» **Your instructions**
Reproduce only the lines from the one containing "(filteredCaptures timeRange captures) JS.empty_object" through the end of the data, exactly as they stand.
Content starts
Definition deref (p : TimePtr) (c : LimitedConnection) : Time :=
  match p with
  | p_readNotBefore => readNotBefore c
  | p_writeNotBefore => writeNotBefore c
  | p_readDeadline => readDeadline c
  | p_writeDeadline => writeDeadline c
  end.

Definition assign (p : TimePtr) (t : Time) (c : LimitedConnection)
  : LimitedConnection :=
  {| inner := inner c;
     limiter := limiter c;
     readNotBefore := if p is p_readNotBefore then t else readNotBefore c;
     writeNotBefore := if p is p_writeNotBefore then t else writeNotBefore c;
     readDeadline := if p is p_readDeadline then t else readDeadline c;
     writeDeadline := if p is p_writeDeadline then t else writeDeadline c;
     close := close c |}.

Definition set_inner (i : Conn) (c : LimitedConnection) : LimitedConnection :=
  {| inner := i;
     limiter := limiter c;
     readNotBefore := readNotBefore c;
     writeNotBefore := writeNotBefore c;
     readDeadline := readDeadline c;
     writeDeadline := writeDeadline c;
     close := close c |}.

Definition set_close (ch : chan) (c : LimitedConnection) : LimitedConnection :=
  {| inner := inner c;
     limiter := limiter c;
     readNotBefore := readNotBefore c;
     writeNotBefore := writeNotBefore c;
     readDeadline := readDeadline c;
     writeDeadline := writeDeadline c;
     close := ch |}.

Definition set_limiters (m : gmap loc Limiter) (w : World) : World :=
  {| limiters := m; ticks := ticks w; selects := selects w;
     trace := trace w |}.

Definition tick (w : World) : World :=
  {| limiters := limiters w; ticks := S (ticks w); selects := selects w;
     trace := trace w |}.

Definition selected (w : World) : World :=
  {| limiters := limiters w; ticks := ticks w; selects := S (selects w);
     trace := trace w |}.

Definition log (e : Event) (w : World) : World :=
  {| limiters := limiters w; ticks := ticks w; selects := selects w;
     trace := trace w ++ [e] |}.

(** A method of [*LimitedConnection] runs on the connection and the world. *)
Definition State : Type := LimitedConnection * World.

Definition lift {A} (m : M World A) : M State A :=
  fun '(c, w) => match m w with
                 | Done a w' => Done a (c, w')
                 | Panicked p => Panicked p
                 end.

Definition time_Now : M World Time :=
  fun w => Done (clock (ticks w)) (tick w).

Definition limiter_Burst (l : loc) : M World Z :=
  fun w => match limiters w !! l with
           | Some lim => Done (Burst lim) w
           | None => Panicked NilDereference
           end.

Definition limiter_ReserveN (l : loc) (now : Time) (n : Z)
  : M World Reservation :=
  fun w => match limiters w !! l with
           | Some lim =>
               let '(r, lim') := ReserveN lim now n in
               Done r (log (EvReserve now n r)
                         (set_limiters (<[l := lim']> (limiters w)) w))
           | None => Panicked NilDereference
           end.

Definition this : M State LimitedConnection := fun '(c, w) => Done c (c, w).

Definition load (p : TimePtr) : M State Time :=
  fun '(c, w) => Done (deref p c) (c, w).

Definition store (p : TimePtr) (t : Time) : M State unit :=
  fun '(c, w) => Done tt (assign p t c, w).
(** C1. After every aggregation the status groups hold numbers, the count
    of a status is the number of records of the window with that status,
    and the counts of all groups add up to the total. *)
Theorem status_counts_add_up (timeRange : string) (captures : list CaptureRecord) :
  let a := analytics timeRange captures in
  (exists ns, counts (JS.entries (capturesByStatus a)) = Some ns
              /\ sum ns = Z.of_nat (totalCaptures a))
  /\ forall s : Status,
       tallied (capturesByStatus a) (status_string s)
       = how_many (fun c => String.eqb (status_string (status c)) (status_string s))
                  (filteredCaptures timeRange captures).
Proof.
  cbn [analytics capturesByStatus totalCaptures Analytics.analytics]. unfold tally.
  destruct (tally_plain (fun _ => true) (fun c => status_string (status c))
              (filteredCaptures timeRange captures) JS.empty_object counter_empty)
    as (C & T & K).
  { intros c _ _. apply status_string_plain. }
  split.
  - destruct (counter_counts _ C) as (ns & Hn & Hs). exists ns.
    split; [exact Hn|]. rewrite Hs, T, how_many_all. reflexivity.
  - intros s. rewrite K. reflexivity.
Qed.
Content ends
» **Result of the exercise**
              (filteredCaptures timeRange captures) JS.empty_object counter_empty)
    as (C & T & K).
  { intros c _ _. apply status_string_plain. }
  split.
  - destruct (counter_counts _ C) as (ns & Hn & Hs). exists ns.
    split; [exact Hn|]. rewrite Hs, T, how_many_all. reflexivity.
  - intros s. rewrite K. reflexivity.
Qed.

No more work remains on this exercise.